[Records from a data source]
**********
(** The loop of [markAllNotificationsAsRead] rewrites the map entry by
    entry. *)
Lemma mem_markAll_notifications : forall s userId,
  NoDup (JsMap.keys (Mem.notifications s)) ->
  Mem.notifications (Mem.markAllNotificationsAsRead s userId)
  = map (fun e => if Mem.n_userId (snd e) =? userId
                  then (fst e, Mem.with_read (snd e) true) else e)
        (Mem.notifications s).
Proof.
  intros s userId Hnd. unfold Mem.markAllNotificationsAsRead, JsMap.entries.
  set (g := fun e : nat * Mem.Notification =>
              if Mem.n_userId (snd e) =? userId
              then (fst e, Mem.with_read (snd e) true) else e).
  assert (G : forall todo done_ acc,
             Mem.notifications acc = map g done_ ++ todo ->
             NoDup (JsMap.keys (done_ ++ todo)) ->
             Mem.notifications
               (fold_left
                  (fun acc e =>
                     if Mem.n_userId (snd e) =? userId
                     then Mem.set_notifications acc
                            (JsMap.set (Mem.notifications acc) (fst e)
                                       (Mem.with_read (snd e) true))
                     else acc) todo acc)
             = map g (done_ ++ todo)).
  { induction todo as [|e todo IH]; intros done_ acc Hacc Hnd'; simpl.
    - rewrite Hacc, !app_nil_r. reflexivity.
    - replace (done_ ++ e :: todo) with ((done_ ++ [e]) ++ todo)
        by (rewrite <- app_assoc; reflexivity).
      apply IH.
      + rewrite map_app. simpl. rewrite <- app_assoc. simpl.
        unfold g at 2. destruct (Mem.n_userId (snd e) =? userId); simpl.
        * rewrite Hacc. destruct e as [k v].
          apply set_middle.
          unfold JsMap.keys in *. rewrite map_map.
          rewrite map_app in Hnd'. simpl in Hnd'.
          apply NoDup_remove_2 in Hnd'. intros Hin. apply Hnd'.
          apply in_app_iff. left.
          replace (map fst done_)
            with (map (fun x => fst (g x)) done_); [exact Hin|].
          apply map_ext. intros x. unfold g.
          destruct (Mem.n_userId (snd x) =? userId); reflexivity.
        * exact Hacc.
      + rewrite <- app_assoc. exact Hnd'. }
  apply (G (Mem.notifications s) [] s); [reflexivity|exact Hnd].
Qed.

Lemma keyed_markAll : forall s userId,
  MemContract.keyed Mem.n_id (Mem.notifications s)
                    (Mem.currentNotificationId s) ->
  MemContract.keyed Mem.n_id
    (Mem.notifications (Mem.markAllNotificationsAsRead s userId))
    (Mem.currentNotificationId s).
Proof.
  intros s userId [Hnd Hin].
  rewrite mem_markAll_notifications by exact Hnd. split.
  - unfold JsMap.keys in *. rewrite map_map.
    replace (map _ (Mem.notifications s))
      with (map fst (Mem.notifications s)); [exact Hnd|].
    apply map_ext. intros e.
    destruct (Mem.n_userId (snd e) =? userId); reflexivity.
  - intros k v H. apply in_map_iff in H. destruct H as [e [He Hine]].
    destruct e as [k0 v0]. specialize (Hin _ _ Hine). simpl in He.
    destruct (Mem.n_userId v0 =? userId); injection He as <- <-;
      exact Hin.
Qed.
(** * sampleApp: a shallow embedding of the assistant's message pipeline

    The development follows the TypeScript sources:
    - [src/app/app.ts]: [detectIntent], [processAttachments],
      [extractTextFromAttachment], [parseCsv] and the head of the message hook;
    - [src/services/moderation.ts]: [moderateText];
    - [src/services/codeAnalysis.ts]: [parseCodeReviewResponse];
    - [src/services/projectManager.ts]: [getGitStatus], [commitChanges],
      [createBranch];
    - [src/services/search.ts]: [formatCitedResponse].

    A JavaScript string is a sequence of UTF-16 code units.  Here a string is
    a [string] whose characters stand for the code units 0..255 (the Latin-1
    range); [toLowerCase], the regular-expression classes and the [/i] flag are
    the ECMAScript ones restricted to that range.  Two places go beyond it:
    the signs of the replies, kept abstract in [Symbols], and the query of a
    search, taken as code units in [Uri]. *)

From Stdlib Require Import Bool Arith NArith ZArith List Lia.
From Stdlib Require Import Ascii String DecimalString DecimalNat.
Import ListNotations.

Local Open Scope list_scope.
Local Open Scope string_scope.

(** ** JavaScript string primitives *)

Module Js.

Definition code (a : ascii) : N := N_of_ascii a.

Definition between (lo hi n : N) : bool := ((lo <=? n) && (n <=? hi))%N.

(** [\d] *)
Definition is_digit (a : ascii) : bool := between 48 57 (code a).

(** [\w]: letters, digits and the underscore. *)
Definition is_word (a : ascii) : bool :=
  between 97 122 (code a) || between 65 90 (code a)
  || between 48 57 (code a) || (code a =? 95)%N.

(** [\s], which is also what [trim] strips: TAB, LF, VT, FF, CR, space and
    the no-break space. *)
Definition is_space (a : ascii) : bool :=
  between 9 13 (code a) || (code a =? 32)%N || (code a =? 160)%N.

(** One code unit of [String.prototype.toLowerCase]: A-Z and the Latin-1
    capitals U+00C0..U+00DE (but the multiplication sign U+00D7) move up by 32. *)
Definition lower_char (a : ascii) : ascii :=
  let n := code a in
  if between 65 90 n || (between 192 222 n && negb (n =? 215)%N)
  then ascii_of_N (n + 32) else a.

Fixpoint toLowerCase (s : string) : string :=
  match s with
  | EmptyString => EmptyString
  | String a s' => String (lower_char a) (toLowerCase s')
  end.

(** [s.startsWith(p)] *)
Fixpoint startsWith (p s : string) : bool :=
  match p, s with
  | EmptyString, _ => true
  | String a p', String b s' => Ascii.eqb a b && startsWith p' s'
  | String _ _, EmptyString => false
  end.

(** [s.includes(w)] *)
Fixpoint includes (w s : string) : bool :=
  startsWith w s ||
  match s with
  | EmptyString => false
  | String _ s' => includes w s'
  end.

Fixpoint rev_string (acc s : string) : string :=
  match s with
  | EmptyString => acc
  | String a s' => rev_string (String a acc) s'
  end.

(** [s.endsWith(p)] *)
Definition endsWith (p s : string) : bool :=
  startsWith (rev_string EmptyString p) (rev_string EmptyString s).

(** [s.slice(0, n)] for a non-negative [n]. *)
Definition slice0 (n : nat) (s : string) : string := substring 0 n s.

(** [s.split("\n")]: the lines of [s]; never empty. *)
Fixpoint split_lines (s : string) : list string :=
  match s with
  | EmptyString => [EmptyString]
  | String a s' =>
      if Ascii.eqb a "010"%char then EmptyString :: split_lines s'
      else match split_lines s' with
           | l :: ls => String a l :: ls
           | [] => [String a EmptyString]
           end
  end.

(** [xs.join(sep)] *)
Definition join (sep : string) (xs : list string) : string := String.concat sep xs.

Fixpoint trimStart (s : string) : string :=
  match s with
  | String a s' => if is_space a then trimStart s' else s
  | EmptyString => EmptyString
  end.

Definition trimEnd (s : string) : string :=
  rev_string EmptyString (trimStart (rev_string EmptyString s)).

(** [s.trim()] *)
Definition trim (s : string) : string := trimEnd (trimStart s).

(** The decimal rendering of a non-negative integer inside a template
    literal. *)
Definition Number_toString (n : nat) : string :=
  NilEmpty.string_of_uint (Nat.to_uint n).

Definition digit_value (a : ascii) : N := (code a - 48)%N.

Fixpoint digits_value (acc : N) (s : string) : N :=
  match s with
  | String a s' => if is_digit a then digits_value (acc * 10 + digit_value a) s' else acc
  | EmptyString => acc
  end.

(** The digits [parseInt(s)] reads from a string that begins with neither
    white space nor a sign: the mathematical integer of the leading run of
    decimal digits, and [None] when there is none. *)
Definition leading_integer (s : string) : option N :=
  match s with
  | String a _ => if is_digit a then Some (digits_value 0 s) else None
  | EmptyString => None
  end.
**********
▶ [Task prompt]:
From the first line to the last, return the data above exactly.

▶ [Exercise solution]:
(** The loop of [markAllNotificationsAsRead] rewrites the map entry by
    entry. *)
Lemma mem_markAll_notifications : forall s userId,
  NoDup (JsMap.keys (Mem.notifications s)) ->
  Mem.notifications (Mem.markAllNotificationsAsRead s userId)
  = map (fun e => if Mem.n_userId (snd e) =? userId
                  then (fst e, Mem.with_read (snd e) true) else e)
        (Mem.notifications s).
Proof.
  intros s userId Hnd. unfold Mem.markAllNotificationsAsRead, JsMap.entries.
  set (g := fun e : nat * Mem.Notification =>
              if Mem.n_userId (snd e) =? userId
              then (fst e, Mem.with_read (snd e) true) else e).
  assert (G : forall todo done_ acc,
             Mem.notifications acc = map g done_ ++ todo ->
             NoDup (JsMap.keys (done_ ++ todo)) ->
             Mem.notifications
               (fold_left
                  (fun acc e =>
                     if Mem.n_userId (snd e) =? userId
                     then Mem.set_notifications acc
                            (JsMap.set (Mem.notifications acc) (fst e)
                                       (Mem.with_read (snd e) true))
                     else acc) todo acc)
             = map g (done_ ++ todo)).
  { induction todo as [|e todo IH]; intros done_ acc Hacc Hnd'; simpl.
    - rewrite Hacc, !app_nil_r. reflexivity.
    - replace (done_ ++ e :: todo) with ((done_ ++ [e]) ++ todo)
        by (rewrite <- app_assoc; reflexivity).
      apply IH.
      + rewrite map_app. simpl. rewrite <- app_assoc. simpl.
        unfold g at 2. destruct (Mem.n_userId (snd e) =? userId); simpl.
        * rewrite Hacc. destruct e as [k v].
          apply set_middle.
          unfold JsMap.keys in *. rewrite map_map.
          rewrite map_app in Hnd'. simpl in Hnd'.
          apply NoDup_remove_2 in Hnd'. intros Hin. apply Hnd'.
          apply in_app_iff. left.
          replace (map fst done_)
            with (map (fun x => fst (g x)) done_); [exact Hin|].
          apply map_ext. intros x. unfold g.
          destruct (Mem.n_userId (snd x) =? userId); reflexivity.
        * exact Hacc.
      + rewrite <- app_assoc. exact Hnd'. }
  apply (G (Mem.notifications s) [] s); [reflexivity|exact Hnd].
Qed.

Lemma keyed_markAll : forall s userId,
  MemContract.keyed Mem.n_id (Mem.notifications s)
                    (Mem.currentNotificationId s) ->
  MemContract.keyed Mem.n_id
    (Mem.notifications (Mem.markAllNotificationsAsRead s userId))
    (Mem.currentNotificationId s).
Proof.
  intros s userId [Hnd Hin].
  rewrite mem_markAll_notifications by exact Hnd. split.
  - unfold JsMap.keys in *. rewrite map_map.
    replace (map _ (Mem.notifications s))
      with (map fst (Mem.notifications s)); [exact Hnd|].
    apply map_ext. intros e.
    destruct (Mem.n_userId (snd e) =? userId); reflexivity.
  - intros k v H. apply in_map_iff in H. destruct H as [e [He Hine]].
    destruct e as [k0 v0]. specialize (Hin _ _ Hine). simpl in He.
    destruct (Mem.n_userId v0 =? userId); injection He as <- <-;
      exact Hin.
Qed.
(** * sampleApp: a shallow embedding of the assistant's message pipeline

    The development follows the TypeScript sources:
    - [src/app/app.ts]: [detectIntent], [processAttachments],
      [extractTextFromAttachment], [parseCsv] and the head of the message hook;
    - [src/services/moderation.ts]: [moderateText];
    - [src/services/codeAnalysis.ts]: [parseCodeReviewResponse];
    - [src/services/projectManager.ts]: [getGitStatus], [commitChanges],
      [createBranch];
    - [src/services/search.ts]: [formatCitedResponse].

    A JavaScript string is a sequence of UTF-16 code units.  Here a string is
    a [string] whose characters stand for the code units 0..255 (the Latin-1
    range); [toLowerCase], the regular-expression classes and the [/i] flag are
    the ECMAScript ones restricted to that range.  Two places go beyond it:
    the signs of the replies, kept abstract in [Symbols], and the query of a
    search, taken as code units in [Uri]. *)

From Stdlib Require Import Bool Arith NArith ZArith List Lia.
From Stdlib Require Import Ascii String DecimalString DecimalNat.
Import ListNotations.

Local Open Scope list_scope.
Local Open Scope string_scope.

(** ** JavaScript string primitives *)

Module Js.

Definition code (a : ascii) : N := N_of_ascii a.

Definition between (lo hi n : N) : bool := ((lo <=? n) && (n <=? hi))%N.

(** [\d] *)
Definition is_digit (a : ascii) : bool := between 48 57 (code a).

(** [\w]: letters, digits and the underscore. *)
Definition is_word (a : ascii) : bool :=
  between 97 122 (code a) || between 65 90 (code a)
  || between 48 57 (code a) || (code a =? 95)%N.

(** [\s], which is also what [trim] strips: TAB, LF, VT, FF, CR, space and
    the no-break space. *)
Definition is_space (a : ascii) : bool :=
  between 9 13 (code a) || (code a =? 32)%N || (code a =? 160)%N.

(** One code unit of [String.prototype.toLowerCase]: A-Z and the Latin-1
    capitals U+00C0..U+00DE (but the multiplication sign U+00D7) move up by 32. *)
Definition lower_char (a : ascii) : ascii :=
  let n := code a in
  if between 65 90 n || (between 192 222 n && negb (n =? 215)%N)
  then ascii_of_N (n + 32) else a.

Fixpoint toLowerCase (s : string) : string :=
  match s with
  | EmptyString => EmptyString
  | String a s' => String (lower_char a) (toLowerCase s')
  end.

(** [s.startsWith(p)] *)
Fixpoint startsWith (p s : string) : bool :=
  match p, s with
  | EmptyString, _ => true
  | String a p', String b s' => Ascii.eqb a b && startsWith p' s'
  | String _ _, EmptyString => false
  end.

(** [s.includes(w)] *)
Fixpoint includes (w s : string) : bool :=
  startsWith w s ||
  match s with
  | EmptyString => false
  | String _ s' => includes w s'
  end.

Fixpoint rev_string (acc s : string) : string :=
  match s with
  | EmptyString => acc
  | String a s' => rev_string (String a acc) s'
  end.

(** [s.endsWith(p)] *)
Definition endsWith (p s : string) : bool :=
  startsWith (rev_string EmptyString p) (rev_string EmptyString s).

(** [s.slice(0, n)] for a non-negative [n]. *)
Definition slice0 (n : nat) (s : string) : string := substring 0 n s.

(** [s.split("\n")]: the lines of [s]; never empty. *)
Fixpoint split_lines (s : string) : list string :=
  match s with
  | EmptyString => [EmptyString]
  | String a s' =>
      if Ascii.eqb a "010"%char then EmptyString :: split_lines s'
      else match split_lines s' with
           | l :: ls => String a l :: ls
           | [] => [String a EmptyString]
           end
  end.

(** [xs.join(sep)] *)
Definition join (sep : string) (xs : list string) : string := String.concat sep xs.

Fixpoint trimStart (s : string) : string :=
  match s with
  | String a s' => if is_space a then trimStart s' else s
  | EmptyString => EmptyString
  end.

Definition trimEnd (s : string) : string :=
  rev_string EmptyString (trimStart (rev_string EmptyString s)).

(** [s.trim()] *)
Definition trim (s : string) : string := trimEnd (trimStart s).

(** The decimal rendering of a non-negative integer inside a template
    literal. *)
Definition Number_toString (n : nat) : string :=
  NilEmpty.string_of_uint (Nat.to_uint n).

Definition digit_value (a : ascii) : N := (code a - 48)%N.

Fixpoint digits_value (acc : N) (s : string) : N :=
  match s with
  | String a s' => if is_digit a then digits_value (acc * 10 + digit_value a) s' else acc
  | EmptyString => acc
  end.

(** The digits [parseInt(s)] reads from a string that begins with neither
    white space nor a sign: the mathematical integer of the leading run of
    decimal digits, and [None] when there is none. *)
Definition leading_integer (s : string) : option N :=
  match s with
  | String a _ => if is_digit a then Some (digits_value 0 s) else None
  | EmptyString => None
  end.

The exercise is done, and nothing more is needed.